Résumé
In order to assess the significance of a regressor, applied regression analysts sometimes rerun their regression replacing the regressor of interest with a randomly perturbed — often permuted — version which is expected to be insignificant, i.e., a placebo. While these procedures are often heuristic in their justification, p -values are often reported. We observe that the interpretation of such placebo tests — for observational data — as Fisher test –designed for experimental data– is common bu misleading, and that many such placebo tests and p-values are in fact invalid. In particular, we argue that almost all such tests for multivariate linear regression are invalid. A unified treatment of randomization inference and Fisher tests suggests more robust interpretations and designs of such placebo procedures, and allows us to handle the multivariate linear regression case. We will spend the main part of the presentation producing such a valid test for observational data.
Biographie
Dr. Guillaume A. Pouliot is assistant professor at the Harris School of Public Policy and the College at the University of Chicago.
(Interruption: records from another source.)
(** * Knowledge indexing and retrieval engine (KnowledgeBaseService)

    A shallow embedding of the document indexing service: the paragraph
    chunker, the relational store with its full-text mirror, the concept
    graph builder, the directory orchestrator and the two search helpers.

    JavaScript strings are sequences of UTF-16 code units; the SQLite tables
    are association lists kept in rowid order; effects are threaded through a
    state-and-exception monad. *)

From Stdlib Require Import List NArith ZArith Arith Lia Bool String Ascii.
From Stdlib Require Import DecimalString DecimalNat QArith Reals Lra Permutation Sorted.
From Stdlib Require Floats.
Import ListNotations.

Set Implicit Arguments.
Unset Strict Implicit.

Local Open Scope nat_scope.

Abbreviation length := List.length (only parsing).

(* ================================================================== *)
(** ** JavaScript strings *)

Module JS.

(** A string is its list of UTF-16 code units; [length] is [String.length]. *)
Definition jsstring := list N.

Definition str (s : string) : jsstring :=
  map N_of_ascii (list_ascii_of_string s).

Definition LF : N := 10%N.
Definition SPACE : N := 32%N.

(** The class [\s] of regular expressions, which is also what
    [String.prototype.trim] strips: white space and line terminators. *)
Definition isWhiteSpace (c : N) : bool :=
  ((9 <=? c) && (c <=? 13) || (c =? 32) || (c =? 160) || (c =? 5760)
   || (8192 <=? c) && (c <=? 8202) || (c =? 8232) || (c =? 8233)
   || (c =? 8239) || (c =? 8287) || (c =? 12288) || (c =? 65279))%N.

Fixpoint trimStart (s : jsstring) : jsstring :=
  match s with
  | c :: r => if isWhiteSpace c then trimStart r else s
  | [] => []
  end.

Definition trim (s : jsstring) : jsstring :=
  rev (trimStart (rev (trimStart s))).

(** Truthiness of a string: non-empty. *)
Definition truthy (s : jsstring) : bool :=
  match s with [] => false | _ => true end.

(** [l.join(sep)] *)
Fixpoint join (sep : jsstring) (l : list jsstring) : jsstring :=
  match l with
  | [] => []
  | x :: t => match t with [] => x | _ => x ++ sep ++ join sep t end
  end.

(** [s.split(d)] for a one-unit separator, as (first piece, other pieces). *)
Fixpoint splitOn (d : N) (s : jsstring) : jsstring * list jsstring :=
  match s with
  | [] => ([], [])
  | c :: r =>
      let (h, t) := splitOn d r in
      if (c =? d)%N then ([], h :: t) else (c :: h, t)
  end.

Definition split (d : N) (s : jsstring) : list jsstring :=
  let (h, t) := splitOn d s in h :: t.

(** The longest run of [\s] at the head of [s]. *)
Fixpoint spanWhite (s : jsstring) : jsstring :=
  match s with
  | c :: r => if isWhiteSpace c then c :: spanWhite r else []
  | [] => []
  end.

(** Offset just past the last line feed of [w], if it has one. *)
Fixpoint lastLF (w : jsstring) : option nat :=
  match w with
  | [] => None
  | c :: r =>
      match lastLF r with
      | Some k => Some (S k)
      | None => if (c =? LF)%N then Some 1 else None
      end
  end.

(** Length of the match of [/\n\s*\n/] anchored at the head of [s]: a line
    feed, then the greedy [\s*] backtracked to the last line feed of the
    white-space run that follows. *)
Definition matchBlankLine (s : jsstring) : option nat :=
  match s with
  | c :: r =>
      if (c =? LF)%N then
        match lastLF (spanWhite r) with
        | Some k => Some (S k)
        | None => None
        end
      else None
  | [] => None
  end.

(** [s.split(/\n\s*\n/)], as (first piece, other pieces).  [skip] counts the
    code units of the current match still to be dropped. *)
Fixpoint splitBlankGo (skip : nat) (s : jsstring) : jsstring * list jsstring :=
  match s with
  | [] => ([], [])
  | c :: r =>
      match skip with
      | S k => splitBlankGo k r
      | O =>
          match matchBlankLine (c :: r) with
          | Some n => let (h, t) := splitBlankGo (pred n) r in ([], h :: t)
          | None => let (h, t) := splitBlankGo 0 r in (c :: h, t)
          end
      end
  end.

Definition splitBlankLines (s : jsstring) : list jsstring :=
  let (h, t) := splitBlankGo 0 s in h :: t.

(** [words.slice(Math.max(0, words.length - n))] *)
Definition lastN {A} (n : nat) (l : list A) : list A :=
  skipn (length l - n) l.

End JS.

Import JS.

(* ================================================================== *)
(** ** Configuration (constructor defaults) *)

(** [options.x || dflt] on an optional number: absent and [0] give [dflt]. *)
Definition orDefault (o : option nat) (dflt : nat) : nat :=
  match o with
  | Some (S n) => S n
  | _ => dflt
  end.

Record Config := {
  chunkSize : nat;
  chunkOverlap : nat;
  maxConcurrentProcessing : nat
}.

Definition mkConfig (size overlap conc : option nat) : Config :=
  {| chunkSize := orDefault size 1000;
     chunkOverlap := orDefault overlap 200;
     maxConcurrentProcessing := orDefault conc 5 |}.

(* ================================================================== *)
(** ** Documents and chunks *)

Inductive DocumentType :=
  | TPdf | TExcel | TCsv | TWord | TText | TMarkdown | TUnknown.

Definition typeName (t : DocumentType) : jsstring :=
  match t with
  | TPdf => str "pdf" | TExcel => str "excel" | TCsv => str "csv"
  | TWord => str "word" | TText => str "text" | TMarkdown => str "markdown"
  | TUnknown => str "unknown"
  end.

Definition DocumentType_eqb (a b : DocumentType) : bool :=
  match a, b with
  | TPdf, TPdf | TExcel, TExcel | TCsv, TCsv | TWord, TWord
  | TText, TText | TMarkdown, TMarkdown | TUnknown, TUnknown => true
  | _, _ => false
  end.

(** [Date] values, as milliseconds since the epoch. *)
Definition Date := N.

Record DocumentMetadata := {
  md_id : jsstring;
  md_title : jsstring;
  md_path : jsstring;
  md_type : DocumentType;
  md_size : nat;
  md_created : Date;
  md_modified : Date;
  md_indexed : Date;
  md_author : option jsstring;
  md_tags : option (list jsstring);
  md_summary : option jsstring;
  md_keyPoints : option (list jsstring);
  md_pageCount : option nat;
  md_wordCount : option nat
}.

(** The [metadata] object of a chunk: [{title, type}]. *)
Record ChunkMeta := {
  cm_title : jsstring;
  cm_type : DocumentType
}.

Record DocumentChunk := {
  ch_id : jsstring;
  ch_documentId : jsstring;
  ch_content : jsstring;
  ch_index : nat;
  ch_embedding : option (list Q);
  ch_metadata : option ChunkMeta
}.

(** Decimal rendering of an array index in a template string. *)
Definition numToString (n : nat) : jsstring :=
  str (NilZero.string_of_uint (Nat.to_uint n)).

(* ================================================================== *)
(** ** The chunker *)

Module Chunker.

Section WithConfig.

Variable cfg : Config.

Definition mkChunk (md : DocumentMetadata) (text : jsstring) (i : nat)
  : DocumentChunk :=
  {| ch_id := str "chunk_" ++ md_id md ++ str "_" ++ numToString i;
     ch_documentId := md_id md;
     ch_content := text;
     ch_index := i;
     ch_embedding := None;
     ch_metadata := Some {| cm_title := md_title md; cm_type := md_type md |} |}.

(** Loop state of [chunkDocument]: chunks pushed so far, [currentChunk],
    [chunkIndex]. *)
Definition LoopState := (list DocumentChunk * jsstring * nat)%type.

Definition overlapSeed (currentChunk : jsstring) : jsstring :=
  join [SPACE] (lastN (chunkOverlap cfg) (split SPACE currentChunk)).

Definition chunkStep (md : DocumentMetadata) (st : LoopState)
  (paragraph : jsstring) : LoopState :=
  let '(chunks, currentChunk, chunkIndex) := st in
  if negb (truthy (trim paragraph)) then st
  else if (chunkSize cfg <? length currentChunk + length paragraph)
          && (0 <? length currentChunk)
  then (chunks ++ [mkChunk md currentChunk chunkIndex],
        overlapSeed currentChunk ++ [SPACE] ++ paragraph,
        S chunkIndex)
  else (chunks,
        currentChunk
          ++ (if truthy currentChunk then [LF; LF] else []) ++ paragraph,
        chunkIndex).

Definition chunkLoop (md : DocumentMetadata) (paragraphs : list jsstring)
  : LoopState :=
  fold_left (chunkStep md) paragraphs ([], [], 0).

Definition chunkDocument (content : jsstring) (md : DocumentMetadata)
  : list DocumentChunk :=
  let '(chunks, currentChunk, chunkIndex) :=
    chunkLoop md (splitBlankLines content) in
  if truthy (trim currentChunk)
  then chunks ++ [mkChunk md currentChunk chunkIndex]
  else chunks.

End WithConfig.

End Chunker.

(* ================================================================== *)
(** ** Exceptions *)

Inductive Error :=
  | KnowledgeBaseError      (* the service's root error class *)
  | FileProcessingError     (* extends KnowledgeBaseError *)
  | DatabaseError           (* extends KnowledgeBaseError *)
  | EmbeddingError          (* extends KnowledgeBaseError *)
  | SqliteError             (* raised by the database driver *)
  | TypeError               (* raised by the language runtime *)
  | SyntaxError             (* raised by [JSON.parse] *)
  | CollaboratorError       (* raised by the completion service *)
  | FsError                 (* raised by the [fs] module *)
  | CallbackError           (* raised by a caller's callback *)
  | PlainError.             (* [new Error(...)] *)

(** [error instanceof KnowledgeBaseError] *)
Definition isKnowledgeBaseError (e : Error) : bool :=
  match e with
  | KnowledgeBaseError | FileProcessingError | DatabaseError
  | EmbeddingError => true
  | _ => false
  end.

Inductive Result (A : Type) :=
  | Ok (a : A)
  | Throw (e : Error).

Arguments Ok {A} a.
Arguments Throw {A} e.

(* ================================================================== *)
(** ** JSON values *)

Unset Elimination Schemes.

Inductive json :=
  | JNull
  | JBool (b : bool)
  | JNum (q : Q)
  | JStr (s : jsstring)
  | JArr (items : list json)
  | JObj (fields : list (jsstring * json)).

Set Elimination Schemes.

(* ================================================================== *)
(** ** Numbers and vectors *)

(** The arithmetic of [number] that the service uses.  [fofQ] reads a
    decimal literal, [fofJson] is the conversion [ToNumber] of a parsed
    value. *)
Class Number (F : Type) := {
  fzero : F;
  fadd : F -> F -> F;
  fmul : F -> F -> F;
  fdiv : F -> F -> F;
  fsqrt : F -> F;
  fisZero : F -> bool;
  flt : F -> F -> bool;
  fofQ : Q -> F;
  fofJson : json -> F
}.

Module Vector.

Section WithNumber.

Context {F : Type} {num : Number F}.

(** Loop body of [cosineSimilarity] on [(dotProduct, normA, normB)]. *)
Definition accumulate (acc : F * F * F) (xy : F * F) : F * F * F :=
  let '(dotProduct, normA, normB) := acc in
  let (x, y) := xy in
  (fadd dotProduct (fmul x y), fadd normA (fmul x x), fadd normB (fmul y y)).

Definition cosineSimilarity (vecA vecB : list F) : Result F :=
  if negb (length vecA =? length vecB) then Throw PlainError
  else
    let '(dotProduct, normA, normB) :=
      fold_left accumulate (combine vecA vecB) (fzero, fzero, fzero) in
    if fisZero normA || fisZero normB then Ok fzero
    else Ok (fdiv dotProduct (fmul (fsqrt normA) (fsqrt normB))).

End WithNumber.

(** Exact arithmetic on the reals. *)
#[export] Instance RNumber : Number R := {|
  fzero := 0%R;
  fadd := Rplus;
  fmul := Rmult;
  fdiv := Rdiv;
  fsqrt := sqrt;
  fisZero := fun x => if Req_dec_T x 0%R then true else false;
  flt := fun x y => if Rlt_dec x y then true else false;
  fofQ := Q2R;
  fofJson := fun v =>
    match v with
    | JNum q => Q2R q
    | JBool true => 1%R
    | _ => 0%R
    end
|}.

(** The arithmetic of the code: IEEE 754 binary64, rounding to nearest,
    ties to even.  [x === 0] holds of both zeros and not of [NaN].  Text,
    arrays and objects are converted to [NaN], which is what [ToNumber]
    gives unless the text is blank or a numeral or the array has fewer
    than two elements. *)
Section Binary64.

Import Stdlib.Floats.Floats.

(** The binary64 number nearest to a rational: how a decimal literal is
    read. *)
Definition nearest (q : Q) : float :=
  match Qnum q with
  | Z0 => PrimFloat.zero
  | Zpos n =>
      SF2Prim (SFdiv prec emax (S754_finite false n 0)
                 (S754_finite false (Qden q) 0))
  | Zneg n =>
      SF2Prim (SFdiv prec emax (S754_finite true n 0)
                 (S754_finite false (Qden q) 0))
  end.

#[export] Instance Binary64 : Number float := {|
  fzero := PrimFloat.zero;
  fadd := PrimFloat.add;
  fmul := PrimFloat.mul;
  fdiv := PrimFloat.div;
  fsqrt := PrimFloat.sqrt;
  fisZero := fun x => PrimFloat.eqb x PrimFloat.zero;
  flt := PrimFloat.ltb;
  fofQ := nearest;
  fofJson := fun v =>
    match v with
    | JNum q => nearest q
    | JBool true => PrimFloat.one
    | JBool false | JNull => PrimFloat.zero
    | _ => PrimFloat.nan
    end
|}.

End Binary64.

End Vector.

(* ================================================================== *)
(** ** Reading and writing JSON *)

Module Json.

Definition jsstring_eqb (a b : jsstring) : bool :=
  if list_eq_dec N.eq_dec a b then true else false.
Lemma act_well_formed (st : State) (a : Action) :
  well_formed st -> well_formed (act st a).
Proof.
  intros (H1 & H2 & H3 & H4).
  destruct a as [[value | i d value | value | start | i field value] | | i | data];
    cbn [act handle].
  - repeat split; assumption.
  - repeat split; try assumption. intros j d' Hj Hd'.
    rewrite gridEntry_onHoursChange.
    destruct (decide (i = j /\ d = d')); [eexists; reflexivity |].
    exact (H4 j d' Hj Hd').
  - unfold onRestaurantShareChange. destruct (negb _); repeat split; assumption.
  - apply syncGrid_well_formed; assumption.
  - pose proof (ids_updateEmployee i field value st) as Hids.
    unfold updateEmployee in *. apply syncGrid_well_formed.
    + cbn [employees setEmployees]. destruct (employees st); [contradiction | discriminate].
    + change (ids (syncGrid ?s)) with (ids s) in Hids. rewrite Hids. exact H2.
    + change (ids (syncGrid ?s)) with (ids s) in Hids. rewrite Hids. exact H3.
  - destruct (nextId_fresh st H3) as [Hn Hf].
    unfold addEmployee. apply syncGrid_well_formed.
    + cbn [employees setEmployees setHoursGrid]. destruct (employees st); discriminate.
    + unfold ids. cbn [employees setEmployees setHoursGrid].
      rewrite List.map_app. cbn [List.map id]. apply NoDup_app. split; [exact H2 |].
      split; [| apply NoDup_singleton].
      intros x Hx Hx'. apply list_elem_of_In in Hx. apply list_elem_of_In in Hx'.
      destruct Hx' as [<- | []]. exact (Hf Hx).
    + unfold ids. cbn [employees setEmployees setHoursGrid].
      rewrite List.map_app. cbn [List.map id]. apply Forall_app. split; [exact H3 |].
      constructor; [exact Hn | constructor].
  - unfold removeEmployee.
    destruct (1 <? length (employees st))%nat eqn:El; [| repeat split; assumption].
    apply Nat.ltb_lt in El.
    destruct (filter_NoDup_length i (ids st) H2) as (Hnd & Hlen & _).
    apply syncGrid_well_formed.
    + cbn [employees setEmployees setHoursGrid]. intros E.
      apply (f_equal (fun l => length (List.map id l))) in E. cbv beta in E.
      rewrite ids_filter_sub in E. fold (ids st) in E. cbn [List.map length] in E.
      assert (length (ids st) = length (employees st)) as Hl
        by (unfold ids; apply length_map).
      lia.
    + unfold ids. cbn [employees setEmployees setHoursGrid].
      rewrite ids_filter_sub. exact Hnd.
    + unfold ids. cbn [employees setEmployees setHoursGrid].
      rewrite ids_filter_sub. apply Forall_forall. intros x Hx.
      apply list_elem_of_In, filter_In in Hx as [Hx _].
      rewrite Forall_forall in H3. apply H3, list_elem_of_In, Hx.
  - unfold onEmployeesFetched.
    destruct (0 <? length data)%nat eqn:El;
      [| split; [exact H1 | split; [exact H2 | split; [exact H3 | exact H4]]]].
    apply Nat.ltb_lt in El. destruct (mapFetched_ids data) as (Hlen & Hnd & Hnum).
    apply syncGrid_well_formed.
    + cbn [employees setEmployees]. intros E. rewrite E in Hlen. cbn in Hlen. lia.
    + exact Hnd.
    + exact Hnum.
Qed.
Pouliot received his PhD from Harvard University. Previously, he received his B.A. (Honors) in economics as well as his M.S. (concurrent) in statistics from the University of Chicago. His current research focuses on developing statistical methods for nonstandard problems in public policy and economics, as well as the extension of machine learning methods for applications in public policy, and problems at the interface of econometrics and optimization.